**Exercise brief:** Where a line in the entries below contains the word "second", count it. Return the total alone.

Saved data entries
==*==

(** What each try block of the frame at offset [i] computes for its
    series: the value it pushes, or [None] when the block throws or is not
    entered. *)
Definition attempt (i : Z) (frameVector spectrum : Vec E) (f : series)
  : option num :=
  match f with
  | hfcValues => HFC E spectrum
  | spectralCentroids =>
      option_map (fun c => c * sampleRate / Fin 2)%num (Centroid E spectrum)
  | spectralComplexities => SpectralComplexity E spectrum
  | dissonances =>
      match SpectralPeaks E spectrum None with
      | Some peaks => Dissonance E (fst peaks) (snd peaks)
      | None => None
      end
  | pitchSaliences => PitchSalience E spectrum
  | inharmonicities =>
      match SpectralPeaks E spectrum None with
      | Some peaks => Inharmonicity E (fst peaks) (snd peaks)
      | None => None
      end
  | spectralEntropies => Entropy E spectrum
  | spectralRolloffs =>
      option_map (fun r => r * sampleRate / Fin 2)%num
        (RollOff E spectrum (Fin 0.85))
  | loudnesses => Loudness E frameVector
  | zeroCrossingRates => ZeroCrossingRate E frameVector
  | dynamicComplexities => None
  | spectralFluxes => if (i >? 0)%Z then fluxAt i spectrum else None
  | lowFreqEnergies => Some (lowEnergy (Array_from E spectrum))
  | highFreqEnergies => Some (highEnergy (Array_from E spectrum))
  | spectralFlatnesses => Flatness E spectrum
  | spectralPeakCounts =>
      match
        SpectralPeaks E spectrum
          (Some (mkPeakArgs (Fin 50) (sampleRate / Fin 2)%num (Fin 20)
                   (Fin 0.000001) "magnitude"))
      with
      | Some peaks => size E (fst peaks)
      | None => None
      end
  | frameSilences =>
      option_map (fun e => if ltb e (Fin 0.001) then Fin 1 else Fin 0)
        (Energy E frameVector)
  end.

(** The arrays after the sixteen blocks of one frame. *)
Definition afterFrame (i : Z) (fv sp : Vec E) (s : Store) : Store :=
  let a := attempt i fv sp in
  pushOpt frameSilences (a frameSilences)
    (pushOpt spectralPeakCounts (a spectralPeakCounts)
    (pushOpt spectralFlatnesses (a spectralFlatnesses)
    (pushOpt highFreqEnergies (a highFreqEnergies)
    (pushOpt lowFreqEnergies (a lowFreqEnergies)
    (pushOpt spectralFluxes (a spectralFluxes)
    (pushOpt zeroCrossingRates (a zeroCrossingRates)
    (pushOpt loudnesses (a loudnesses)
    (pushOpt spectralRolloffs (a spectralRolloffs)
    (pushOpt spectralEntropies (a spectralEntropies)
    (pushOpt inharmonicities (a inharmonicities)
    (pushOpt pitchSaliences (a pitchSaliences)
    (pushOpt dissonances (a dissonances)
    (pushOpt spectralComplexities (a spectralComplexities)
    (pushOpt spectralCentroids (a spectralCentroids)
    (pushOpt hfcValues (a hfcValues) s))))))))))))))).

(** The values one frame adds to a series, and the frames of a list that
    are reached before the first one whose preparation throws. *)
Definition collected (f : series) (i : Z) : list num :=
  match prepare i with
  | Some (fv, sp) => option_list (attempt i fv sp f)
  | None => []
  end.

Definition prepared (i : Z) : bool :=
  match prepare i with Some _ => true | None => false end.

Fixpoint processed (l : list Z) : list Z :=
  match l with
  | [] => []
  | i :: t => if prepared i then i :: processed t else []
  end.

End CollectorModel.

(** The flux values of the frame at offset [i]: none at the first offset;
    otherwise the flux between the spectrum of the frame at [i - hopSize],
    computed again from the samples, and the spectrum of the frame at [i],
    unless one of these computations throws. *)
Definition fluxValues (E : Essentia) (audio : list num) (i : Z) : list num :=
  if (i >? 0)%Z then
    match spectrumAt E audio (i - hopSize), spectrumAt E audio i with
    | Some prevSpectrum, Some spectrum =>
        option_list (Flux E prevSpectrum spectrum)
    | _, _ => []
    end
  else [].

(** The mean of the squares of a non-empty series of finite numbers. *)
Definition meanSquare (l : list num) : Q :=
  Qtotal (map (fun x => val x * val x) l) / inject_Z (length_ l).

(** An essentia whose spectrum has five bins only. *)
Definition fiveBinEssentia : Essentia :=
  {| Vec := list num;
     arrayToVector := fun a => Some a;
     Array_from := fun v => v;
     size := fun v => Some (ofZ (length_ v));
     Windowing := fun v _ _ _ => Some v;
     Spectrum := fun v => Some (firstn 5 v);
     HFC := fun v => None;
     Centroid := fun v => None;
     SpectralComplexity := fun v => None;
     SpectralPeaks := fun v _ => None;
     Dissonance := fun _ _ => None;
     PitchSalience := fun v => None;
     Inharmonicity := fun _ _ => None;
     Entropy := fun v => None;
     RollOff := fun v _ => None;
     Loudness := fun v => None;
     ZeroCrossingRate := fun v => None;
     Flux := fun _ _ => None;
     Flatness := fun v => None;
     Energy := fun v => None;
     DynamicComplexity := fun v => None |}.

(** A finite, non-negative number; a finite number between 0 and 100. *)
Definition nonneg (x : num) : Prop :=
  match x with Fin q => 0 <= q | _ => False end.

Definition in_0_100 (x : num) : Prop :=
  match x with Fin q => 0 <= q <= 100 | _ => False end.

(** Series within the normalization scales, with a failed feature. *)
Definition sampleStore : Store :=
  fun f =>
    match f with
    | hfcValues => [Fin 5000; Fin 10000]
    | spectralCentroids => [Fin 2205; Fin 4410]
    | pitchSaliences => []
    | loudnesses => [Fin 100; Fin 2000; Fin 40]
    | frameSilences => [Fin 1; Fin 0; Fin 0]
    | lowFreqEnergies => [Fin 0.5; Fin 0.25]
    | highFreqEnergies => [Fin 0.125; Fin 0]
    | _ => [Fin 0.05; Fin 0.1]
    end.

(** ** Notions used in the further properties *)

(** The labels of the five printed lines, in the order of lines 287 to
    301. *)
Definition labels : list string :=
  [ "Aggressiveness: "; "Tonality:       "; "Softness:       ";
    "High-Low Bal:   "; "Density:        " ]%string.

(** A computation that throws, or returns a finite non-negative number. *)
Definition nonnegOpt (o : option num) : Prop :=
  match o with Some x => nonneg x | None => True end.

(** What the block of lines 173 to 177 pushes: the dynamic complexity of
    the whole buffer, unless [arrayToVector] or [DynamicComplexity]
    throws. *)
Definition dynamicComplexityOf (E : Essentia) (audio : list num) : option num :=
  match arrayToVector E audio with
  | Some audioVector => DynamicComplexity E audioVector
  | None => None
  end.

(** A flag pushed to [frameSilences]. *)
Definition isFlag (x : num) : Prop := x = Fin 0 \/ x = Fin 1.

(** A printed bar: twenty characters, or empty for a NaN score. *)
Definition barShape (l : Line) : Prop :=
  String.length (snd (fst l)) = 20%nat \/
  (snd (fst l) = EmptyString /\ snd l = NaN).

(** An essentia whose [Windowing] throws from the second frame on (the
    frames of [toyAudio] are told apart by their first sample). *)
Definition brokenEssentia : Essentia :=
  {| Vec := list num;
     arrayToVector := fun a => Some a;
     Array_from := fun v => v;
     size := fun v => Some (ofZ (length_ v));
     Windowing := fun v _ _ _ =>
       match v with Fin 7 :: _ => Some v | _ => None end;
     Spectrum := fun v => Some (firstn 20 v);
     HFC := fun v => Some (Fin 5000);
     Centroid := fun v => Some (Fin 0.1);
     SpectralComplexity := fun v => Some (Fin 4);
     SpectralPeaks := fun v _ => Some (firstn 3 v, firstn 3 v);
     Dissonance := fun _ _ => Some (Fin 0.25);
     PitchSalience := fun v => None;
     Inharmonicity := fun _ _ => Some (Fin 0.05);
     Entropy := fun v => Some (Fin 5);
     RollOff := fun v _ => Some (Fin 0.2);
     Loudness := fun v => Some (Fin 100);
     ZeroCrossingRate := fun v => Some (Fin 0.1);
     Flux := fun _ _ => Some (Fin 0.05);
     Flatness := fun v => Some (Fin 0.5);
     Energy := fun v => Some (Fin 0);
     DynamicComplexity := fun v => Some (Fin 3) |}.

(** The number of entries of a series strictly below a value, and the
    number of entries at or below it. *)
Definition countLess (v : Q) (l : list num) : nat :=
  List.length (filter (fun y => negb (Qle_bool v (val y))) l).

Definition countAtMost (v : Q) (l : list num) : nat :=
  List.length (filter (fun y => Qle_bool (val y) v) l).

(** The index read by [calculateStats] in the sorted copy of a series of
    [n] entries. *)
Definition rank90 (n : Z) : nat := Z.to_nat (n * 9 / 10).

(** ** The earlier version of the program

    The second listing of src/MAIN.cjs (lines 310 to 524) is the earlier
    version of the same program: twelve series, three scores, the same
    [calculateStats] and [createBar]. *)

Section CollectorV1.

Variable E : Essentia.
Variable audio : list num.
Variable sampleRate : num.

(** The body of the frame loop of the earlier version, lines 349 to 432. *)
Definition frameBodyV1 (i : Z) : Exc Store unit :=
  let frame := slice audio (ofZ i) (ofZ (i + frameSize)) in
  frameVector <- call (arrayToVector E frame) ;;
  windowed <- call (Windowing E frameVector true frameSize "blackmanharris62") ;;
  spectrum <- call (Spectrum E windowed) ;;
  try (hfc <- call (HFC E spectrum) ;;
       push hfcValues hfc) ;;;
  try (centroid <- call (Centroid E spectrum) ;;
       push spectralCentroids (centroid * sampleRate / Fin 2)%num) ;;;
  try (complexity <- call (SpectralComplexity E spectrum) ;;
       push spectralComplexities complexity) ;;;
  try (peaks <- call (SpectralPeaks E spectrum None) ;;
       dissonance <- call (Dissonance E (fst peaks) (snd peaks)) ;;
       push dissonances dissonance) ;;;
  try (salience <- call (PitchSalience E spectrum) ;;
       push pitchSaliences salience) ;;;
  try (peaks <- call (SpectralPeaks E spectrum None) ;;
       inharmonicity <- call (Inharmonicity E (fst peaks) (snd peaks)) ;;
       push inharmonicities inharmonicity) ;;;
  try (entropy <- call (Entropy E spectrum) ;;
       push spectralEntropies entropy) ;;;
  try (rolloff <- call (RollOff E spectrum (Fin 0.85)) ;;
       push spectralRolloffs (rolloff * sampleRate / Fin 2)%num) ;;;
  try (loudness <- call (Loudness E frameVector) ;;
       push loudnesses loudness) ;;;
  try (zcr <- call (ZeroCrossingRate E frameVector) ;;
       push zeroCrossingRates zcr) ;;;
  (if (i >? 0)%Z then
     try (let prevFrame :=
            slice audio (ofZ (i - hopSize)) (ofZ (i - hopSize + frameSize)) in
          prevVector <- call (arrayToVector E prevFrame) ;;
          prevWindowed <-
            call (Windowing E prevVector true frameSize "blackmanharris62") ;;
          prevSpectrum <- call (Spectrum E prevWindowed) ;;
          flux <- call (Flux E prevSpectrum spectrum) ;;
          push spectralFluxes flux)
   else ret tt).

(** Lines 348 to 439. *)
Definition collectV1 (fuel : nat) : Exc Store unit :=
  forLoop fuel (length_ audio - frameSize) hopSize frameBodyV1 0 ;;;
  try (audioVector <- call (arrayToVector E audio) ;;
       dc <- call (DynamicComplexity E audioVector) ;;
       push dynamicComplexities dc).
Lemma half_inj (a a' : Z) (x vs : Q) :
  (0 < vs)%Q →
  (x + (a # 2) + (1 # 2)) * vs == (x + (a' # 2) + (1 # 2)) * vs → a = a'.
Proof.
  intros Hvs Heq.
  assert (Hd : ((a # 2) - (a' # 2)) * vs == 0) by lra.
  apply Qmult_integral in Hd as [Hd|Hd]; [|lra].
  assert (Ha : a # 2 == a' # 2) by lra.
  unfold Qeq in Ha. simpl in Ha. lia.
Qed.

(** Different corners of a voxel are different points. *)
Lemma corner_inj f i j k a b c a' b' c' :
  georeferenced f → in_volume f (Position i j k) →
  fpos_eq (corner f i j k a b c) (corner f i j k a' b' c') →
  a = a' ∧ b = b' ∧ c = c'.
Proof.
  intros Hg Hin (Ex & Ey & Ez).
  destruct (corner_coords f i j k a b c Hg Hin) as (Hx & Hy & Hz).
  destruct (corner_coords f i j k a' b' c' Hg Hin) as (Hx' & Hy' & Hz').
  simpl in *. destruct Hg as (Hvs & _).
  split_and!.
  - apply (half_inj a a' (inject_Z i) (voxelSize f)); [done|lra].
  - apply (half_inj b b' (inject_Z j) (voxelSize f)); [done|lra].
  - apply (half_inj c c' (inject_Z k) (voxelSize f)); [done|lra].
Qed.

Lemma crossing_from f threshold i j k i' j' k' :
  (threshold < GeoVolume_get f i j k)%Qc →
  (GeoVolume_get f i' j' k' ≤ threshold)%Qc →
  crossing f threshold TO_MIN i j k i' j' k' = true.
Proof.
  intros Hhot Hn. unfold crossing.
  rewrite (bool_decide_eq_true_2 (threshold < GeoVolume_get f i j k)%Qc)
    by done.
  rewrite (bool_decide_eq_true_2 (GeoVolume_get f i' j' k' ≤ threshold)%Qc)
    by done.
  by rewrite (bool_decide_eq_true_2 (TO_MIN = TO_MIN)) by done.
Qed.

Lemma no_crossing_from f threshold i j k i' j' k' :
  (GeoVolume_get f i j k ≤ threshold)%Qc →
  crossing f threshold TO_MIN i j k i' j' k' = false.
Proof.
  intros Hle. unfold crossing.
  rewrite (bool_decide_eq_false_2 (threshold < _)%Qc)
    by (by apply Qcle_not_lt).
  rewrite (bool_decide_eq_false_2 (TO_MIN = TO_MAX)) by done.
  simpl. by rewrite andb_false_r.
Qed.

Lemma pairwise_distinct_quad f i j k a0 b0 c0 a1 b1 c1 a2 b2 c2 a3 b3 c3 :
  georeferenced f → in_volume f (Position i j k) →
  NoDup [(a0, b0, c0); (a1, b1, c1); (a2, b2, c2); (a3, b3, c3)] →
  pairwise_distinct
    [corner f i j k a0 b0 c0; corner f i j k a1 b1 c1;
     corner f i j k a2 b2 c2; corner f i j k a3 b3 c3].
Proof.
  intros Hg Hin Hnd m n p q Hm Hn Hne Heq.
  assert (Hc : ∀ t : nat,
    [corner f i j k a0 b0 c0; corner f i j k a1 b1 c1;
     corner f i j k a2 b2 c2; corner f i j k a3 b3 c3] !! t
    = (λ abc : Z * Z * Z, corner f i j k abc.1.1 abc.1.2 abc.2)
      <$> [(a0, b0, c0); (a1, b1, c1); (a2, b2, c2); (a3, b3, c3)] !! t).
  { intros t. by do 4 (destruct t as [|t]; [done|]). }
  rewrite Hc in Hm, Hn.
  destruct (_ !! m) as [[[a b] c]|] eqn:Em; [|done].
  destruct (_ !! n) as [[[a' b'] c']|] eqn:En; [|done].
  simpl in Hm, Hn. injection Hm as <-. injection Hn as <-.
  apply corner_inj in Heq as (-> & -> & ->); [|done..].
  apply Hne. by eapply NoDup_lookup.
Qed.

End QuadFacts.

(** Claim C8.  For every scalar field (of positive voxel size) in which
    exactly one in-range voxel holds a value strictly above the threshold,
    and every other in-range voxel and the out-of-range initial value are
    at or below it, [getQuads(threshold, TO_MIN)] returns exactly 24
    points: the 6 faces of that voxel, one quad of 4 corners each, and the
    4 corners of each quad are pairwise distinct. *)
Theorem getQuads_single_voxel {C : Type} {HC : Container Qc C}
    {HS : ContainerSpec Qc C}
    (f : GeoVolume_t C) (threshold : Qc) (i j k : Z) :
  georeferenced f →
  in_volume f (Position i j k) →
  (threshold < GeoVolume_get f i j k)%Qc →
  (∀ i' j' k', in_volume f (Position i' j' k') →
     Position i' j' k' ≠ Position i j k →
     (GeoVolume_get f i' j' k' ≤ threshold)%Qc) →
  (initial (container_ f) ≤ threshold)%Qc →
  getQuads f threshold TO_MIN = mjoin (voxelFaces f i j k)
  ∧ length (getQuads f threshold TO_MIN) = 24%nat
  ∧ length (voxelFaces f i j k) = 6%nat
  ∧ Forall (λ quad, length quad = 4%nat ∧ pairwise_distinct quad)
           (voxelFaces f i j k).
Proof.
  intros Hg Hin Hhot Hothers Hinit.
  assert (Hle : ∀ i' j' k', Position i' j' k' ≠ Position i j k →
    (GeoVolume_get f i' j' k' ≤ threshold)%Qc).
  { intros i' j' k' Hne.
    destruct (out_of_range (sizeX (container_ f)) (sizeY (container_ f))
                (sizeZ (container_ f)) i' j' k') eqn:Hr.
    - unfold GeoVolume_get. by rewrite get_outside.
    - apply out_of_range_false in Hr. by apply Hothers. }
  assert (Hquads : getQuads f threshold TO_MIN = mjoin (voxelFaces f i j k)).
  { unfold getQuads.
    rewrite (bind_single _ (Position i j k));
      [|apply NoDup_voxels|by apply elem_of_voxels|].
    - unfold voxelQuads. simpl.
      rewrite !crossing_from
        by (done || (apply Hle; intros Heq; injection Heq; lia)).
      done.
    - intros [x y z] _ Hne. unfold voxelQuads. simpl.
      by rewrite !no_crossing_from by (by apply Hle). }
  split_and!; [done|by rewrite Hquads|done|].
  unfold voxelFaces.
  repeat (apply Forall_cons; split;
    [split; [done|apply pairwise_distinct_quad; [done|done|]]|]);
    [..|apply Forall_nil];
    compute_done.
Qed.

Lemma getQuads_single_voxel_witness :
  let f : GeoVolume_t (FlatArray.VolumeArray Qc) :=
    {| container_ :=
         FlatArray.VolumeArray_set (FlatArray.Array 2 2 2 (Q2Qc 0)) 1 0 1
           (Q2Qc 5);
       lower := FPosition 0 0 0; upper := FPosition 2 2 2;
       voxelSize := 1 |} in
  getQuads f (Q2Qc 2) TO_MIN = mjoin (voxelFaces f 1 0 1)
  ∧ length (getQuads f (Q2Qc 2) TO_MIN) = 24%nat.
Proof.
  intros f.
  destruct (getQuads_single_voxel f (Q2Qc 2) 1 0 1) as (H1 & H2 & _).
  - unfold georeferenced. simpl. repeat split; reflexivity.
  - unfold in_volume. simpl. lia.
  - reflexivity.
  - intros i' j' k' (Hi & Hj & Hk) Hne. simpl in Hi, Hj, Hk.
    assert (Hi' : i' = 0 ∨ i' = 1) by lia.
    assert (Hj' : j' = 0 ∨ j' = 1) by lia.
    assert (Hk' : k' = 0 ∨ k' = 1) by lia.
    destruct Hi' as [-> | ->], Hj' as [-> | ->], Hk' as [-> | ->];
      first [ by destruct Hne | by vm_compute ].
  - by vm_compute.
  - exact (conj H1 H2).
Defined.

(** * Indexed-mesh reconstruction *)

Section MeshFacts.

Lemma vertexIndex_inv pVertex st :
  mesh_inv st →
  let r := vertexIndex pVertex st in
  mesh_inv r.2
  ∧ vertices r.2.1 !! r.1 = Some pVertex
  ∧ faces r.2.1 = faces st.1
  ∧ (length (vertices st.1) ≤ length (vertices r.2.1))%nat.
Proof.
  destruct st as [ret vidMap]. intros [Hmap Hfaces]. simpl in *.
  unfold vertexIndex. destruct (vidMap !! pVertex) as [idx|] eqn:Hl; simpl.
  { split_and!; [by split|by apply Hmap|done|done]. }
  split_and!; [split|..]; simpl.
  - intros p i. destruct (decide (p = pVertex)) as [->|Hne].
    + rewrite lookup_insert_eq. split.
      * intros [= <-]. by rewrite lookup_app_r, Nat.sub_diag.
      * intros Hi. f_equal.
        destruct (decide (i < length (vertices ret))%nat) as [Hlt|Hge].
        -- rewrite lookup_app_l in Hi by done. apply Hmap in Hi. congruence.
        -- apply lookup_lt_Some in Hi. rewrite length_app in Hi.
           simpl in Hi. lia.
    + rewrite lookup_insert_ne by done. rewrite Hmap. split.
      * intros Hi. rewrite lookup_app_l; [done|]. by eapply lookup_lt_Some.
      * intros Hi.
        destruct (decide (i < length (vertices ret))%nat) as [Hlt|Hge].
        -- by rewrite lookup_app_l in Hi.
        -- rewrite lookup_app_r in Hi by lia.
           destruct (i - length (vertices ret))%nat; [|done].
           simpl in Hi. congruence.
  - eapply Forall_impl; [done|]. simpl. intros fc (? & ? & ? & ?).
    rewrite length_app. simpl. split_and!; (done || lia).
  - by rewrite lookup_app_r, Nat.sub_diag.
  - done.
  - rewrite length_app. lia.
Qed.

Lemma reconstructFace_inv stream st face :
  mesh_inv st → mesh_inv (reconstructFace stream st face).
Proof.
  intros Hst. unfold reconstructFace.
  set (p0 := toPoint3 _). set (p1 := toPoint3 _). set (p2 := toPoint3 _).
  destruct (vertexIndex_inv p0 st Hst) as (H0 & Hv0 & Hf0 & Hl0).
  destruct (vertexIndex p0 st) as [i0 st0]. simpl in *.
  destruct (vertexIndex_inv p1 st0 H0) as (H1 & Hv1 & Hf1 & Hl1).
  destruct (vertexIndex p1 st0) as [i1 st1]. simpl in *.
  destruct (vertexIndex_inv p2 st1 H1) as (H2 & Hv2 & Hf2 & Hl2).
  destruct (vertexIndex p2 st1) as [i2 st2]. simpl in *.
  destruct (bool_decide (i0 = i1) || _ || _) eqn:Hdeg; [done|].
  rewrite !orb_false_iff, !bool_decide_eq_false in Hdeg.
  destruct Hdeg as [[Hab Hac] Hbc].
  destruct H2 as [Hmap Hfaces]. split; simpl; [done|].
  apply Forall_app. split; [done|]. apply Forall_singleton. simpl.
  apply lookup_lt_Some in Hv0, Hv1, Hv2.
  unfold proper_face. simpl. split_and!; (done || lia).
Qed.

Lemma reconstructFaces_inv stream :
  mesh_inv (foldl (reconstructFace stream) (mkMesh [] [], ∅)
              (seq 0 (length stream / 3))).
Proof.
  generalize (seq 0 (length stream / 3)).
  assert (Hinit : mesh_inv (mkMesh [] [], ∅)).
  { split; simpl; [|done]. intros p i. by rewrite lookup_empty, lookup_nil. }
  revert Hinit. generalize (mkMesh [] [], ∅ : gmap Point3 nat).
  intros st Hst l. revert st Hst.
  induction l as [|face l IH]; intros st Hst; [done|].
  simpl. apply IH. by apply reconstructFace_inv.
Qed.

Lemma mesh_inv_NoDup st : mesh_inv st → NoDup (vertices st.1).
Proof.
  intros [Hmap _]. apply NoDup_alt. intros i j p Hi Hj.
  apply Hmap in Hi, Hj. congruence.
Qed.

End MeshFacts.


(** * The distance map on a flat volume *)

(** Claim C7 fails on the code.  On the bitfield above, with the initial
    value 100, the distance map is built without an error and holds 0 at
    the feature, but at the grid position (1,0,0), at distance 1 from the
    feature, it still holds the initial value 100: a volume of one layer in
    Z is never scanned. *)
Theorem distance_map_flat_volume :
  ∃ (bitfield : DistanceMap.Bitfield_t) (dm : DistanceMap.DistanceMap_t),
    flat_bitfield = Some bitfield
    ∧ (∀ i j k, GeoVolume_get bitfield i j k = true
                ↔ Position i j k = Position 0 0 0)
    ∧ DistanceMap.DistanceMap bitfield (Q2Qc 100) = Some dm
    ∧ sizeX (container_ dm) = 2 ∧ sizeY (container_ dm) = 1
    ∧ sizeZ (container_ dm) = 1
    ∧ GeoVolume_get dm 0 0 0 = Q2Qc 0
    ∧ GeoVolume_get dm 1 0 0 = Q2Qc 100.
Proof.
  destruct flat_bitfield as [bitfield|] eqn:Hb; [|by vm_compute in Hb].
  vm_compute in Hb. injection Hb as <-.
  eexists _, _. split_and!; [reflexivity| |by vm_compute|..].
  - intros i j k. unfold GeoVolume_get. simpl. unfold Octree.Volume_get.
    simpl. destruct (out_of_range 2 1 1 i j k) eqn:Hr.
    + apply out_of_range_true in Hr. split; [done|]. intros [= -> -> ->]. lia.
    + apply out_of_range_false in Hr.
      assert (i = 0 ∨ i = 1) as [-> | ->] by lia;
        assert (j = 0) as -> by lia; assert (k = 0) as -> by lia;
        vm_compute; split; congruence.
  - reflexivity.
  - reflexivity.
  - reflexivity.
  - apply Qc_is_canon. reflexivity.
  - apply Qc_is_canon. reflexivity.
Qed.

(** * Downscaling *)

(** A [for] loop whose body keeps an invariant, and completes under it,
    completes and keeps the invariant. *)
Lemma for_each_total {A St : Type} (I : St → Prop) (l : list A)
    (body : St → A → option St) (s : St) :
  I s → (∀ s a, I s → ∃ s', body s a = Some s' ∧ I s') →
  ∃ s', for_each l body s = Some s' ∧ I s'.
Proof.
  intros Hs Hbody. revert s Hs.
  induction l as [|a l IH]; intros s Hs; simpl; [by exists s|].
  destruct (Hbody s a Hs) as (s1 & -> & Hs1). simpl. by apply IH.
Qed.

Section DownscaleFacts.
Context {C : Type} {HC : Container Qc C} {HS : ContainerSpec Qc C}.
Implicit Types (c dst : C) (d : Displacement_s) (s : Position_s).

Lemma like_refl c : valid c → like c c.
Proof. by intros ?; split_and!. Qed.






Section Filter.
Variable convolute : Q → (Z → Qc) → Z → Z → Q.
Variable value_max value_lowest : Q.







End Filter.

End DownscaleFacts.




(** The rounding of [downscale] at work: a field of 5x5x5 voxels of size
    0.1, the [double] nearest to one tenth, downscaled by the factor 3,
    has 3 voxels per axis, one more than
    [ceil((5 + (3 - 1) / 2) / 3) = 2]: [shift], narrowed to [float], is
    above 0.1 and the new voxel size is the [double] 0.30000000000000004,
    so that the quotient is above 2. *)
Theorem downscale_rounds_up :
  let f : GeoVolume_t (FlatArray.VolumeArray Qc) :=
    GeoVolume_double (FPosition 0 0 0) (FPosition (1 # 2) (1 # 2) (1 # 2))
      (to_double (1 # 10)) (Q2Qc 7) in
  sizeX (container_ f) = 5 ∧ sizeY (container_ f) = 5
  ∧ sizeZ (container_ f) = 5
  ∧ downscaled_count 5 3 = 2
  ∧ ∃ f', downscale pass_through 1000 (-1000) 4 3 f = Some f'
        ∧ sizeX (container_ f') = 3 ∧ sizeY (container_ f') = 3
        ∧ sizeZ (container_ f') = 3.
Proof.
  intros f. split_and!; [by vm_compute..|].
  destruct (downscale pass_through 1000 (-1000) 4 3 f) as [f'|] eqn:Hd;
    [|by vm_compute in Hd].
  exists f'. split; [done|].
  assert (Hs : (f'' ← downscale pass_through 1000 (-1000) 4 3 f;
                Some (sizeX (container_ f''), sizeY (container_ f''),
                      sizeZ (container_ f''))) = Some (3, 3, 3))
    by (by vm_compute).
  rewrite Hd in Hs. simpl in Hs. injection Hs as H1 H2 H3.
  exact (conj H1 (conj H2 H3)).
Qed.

==*==

**Task result:** 2